Start of SUPPLIED INFORMATION

(** * intake.catalog.entry: the catalog entry and its persistence decision

    A shallow embedding of [CatalogEntry] (src/intake/catalog/entry.py):
    opening an entry ([__call__]), the lazily built default source
    ([_get_default_source]) and the operations forwarded to it
    ([__getattr__], [__getitem__], [__iter__], [__dir__]), the
    [has_been_persisted] property and the [gui] property.

    The entry talks to objects it does not define: the data source built by
    the subclass's [get], the persisted replica and its metadata, the
    persistence store, the clock and the GUI.  They are the fields of the
    class [Collaborators]; every call the entry makes to one of them is
    recorded in a trace, so that "never calls refresh" is a statement about
    that trace. *)

From stdpp Require Import gmap strings list sorting.
From Stdlib Require Import ZArith.

Set Warnings "-register-all".

Local Open Scope Z_scope.
Local Open Scope string_scope.

(** ** Python values *)

(** A [str] object.  Python's [==] compares contents, [is] compares
    identity.  A string literal of the program text is a compile-time
    constant, which CPython interns: all literals (and interned strings) with
    the same contents are one object.  A string made at run time (joined,
    decoded, read from a YAML catalog) is an object of its own, at its own
    address, whatever its contents. *)
Inductive pystr :=
| Interned (s : string)
| Allocated (addr : positive) (s : string).

Definition chars (a : pystr) : string :=
  match a with
  | Interned s => s
  | Allocated _ s => s
  end.

(** [a == b] on strings. *)
Definition str_eq (a b : pystr) : bool := String.eqb (chars a) (chars b).

(** [a is b] on strings. *)
Definition str_is (a b : pystr) : bool :=
  match a, b with
  | Interned s, Interned t => String.eqb s t
  | Allocated p _, Allocated q _ => Pos.eqb p q
  | _, _ => false
  end.

(** Numbers ([int], [float]): the entry only subtracts them, compares them
    and tests them for zero, so the arithmetic is an interface. *)
Class Numeric := {
  num : Type;
  num_of_bool : bool -> num;
  num_is_zero : num -> bool;
  num_sub : num -> num -> num;
  num_ltb : num -> num -> bool
}.

Inductive pyval `{Numeric} :=
| PyNone
| PyBool (b : bool)
| PyNum (x : num)
| PyStr (s : pystr)
| PyTuple (items : list pyval)
| PyObj (id : positive).

Inductive exn `{Numeric} :=
| ValueError (msg : string)
| TypeError (msg : string)
| KeyError (key : pyval)
| IndexError (msg : string)
| AttributeError (msg : string)
| NotImplementedError
| OtherError (cls : string) (msg : string).

Inductive outcome `{Numeric} (A : Type) :=
| Ok (a : A)
| Raise (e : exn).
Arguments Ok {_ A} a.
Arguments Raise {_ A} e.

Section Values.
Context `{Numeric}.

(** [bool(v)]; an object without [__bool__] and [__len__] is true. *)
Definition truthy (v : pyval) : bool :=
  match v with
  | PyNone => false
  | PyBool b => b
  | PyNum x => negb (num_is_zero x)
  | PyStr s => negb (String.eqb (chars s) "")
  | PyTuple items => match items with [] => false | _ => true end
  | PyObj _ => true
  end.

(** [v == 'lit']. *)
Definition eq_literal (v : pyval) (lit : string) : bool :=
  match v with
  | PyStr s => str_eq s (Interned lit)
  | _ => false
  end.

Definition as_number (v : pyval) : option num :=
  match v with
  | PyNum x => Some x
  | PyBool b => Some (num_of_bool b)
  | _ => None
  end.

(** [x - v] for a number [x]. *)
Definition py_sub (x : num) (v : pyval) : outcome num :=
  match as_number v with
  | Some y => Ok (num_sub x y)
  | None => Raise (TypeError "unsupported operand type(s) for -")
  end.

(** [v < y] for a number [y]. *)
Definition py_lt (v : pyval) (y : num) : outcome bool :=
  match as_number v with
  | Some x => Ok (num_ltb x y)
  | None => Raise (TypeError "'<' not supported")
  end.

(** [d[key]] on a [dict] with string keys. *)
Definition subscript (d : gmap string pyval) (key : string) : outcome pyval :=
  match d !! key with
  | Some v => Ok v
  | None => Raise (KeyError (PyStr (Interned key)))
  end.
End Values.

(** ** The entry and its collaborators *)

(** The instance attributes: those [__init__] sets, and, in [extra], the
    ones bound later (by subclasses, or [_gui] by the [gui] property). *)
Record CatalogEntry `{Numeric} := {
  _default_source : pyval;
  getenv : bool;
  getshell : bool;
  _pmode : pystr;
  extra : gmap string pyval
}.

End of SUPPLIED INFORMATION

#### EXERCISE INSTRUCTIONS
Each line in the listing above from the one containing "Definition chars (a" through the one containing "match a, b with" should be repeated exactly, and no other line.

#### WRITTEN ANSWER
Definition chars (a : pystr) : string :=
  match a with
  | Interned s => s
  | Allocated _ s => s
  end.

(** [a == b] on strings. *)
Definition str_eq (a b : pystr) : bool := String.eqb (chars a) (chars b).

(** [a is b] on strings. *)
Definition str_is (a b : pystr) : bool :=
  match a, b with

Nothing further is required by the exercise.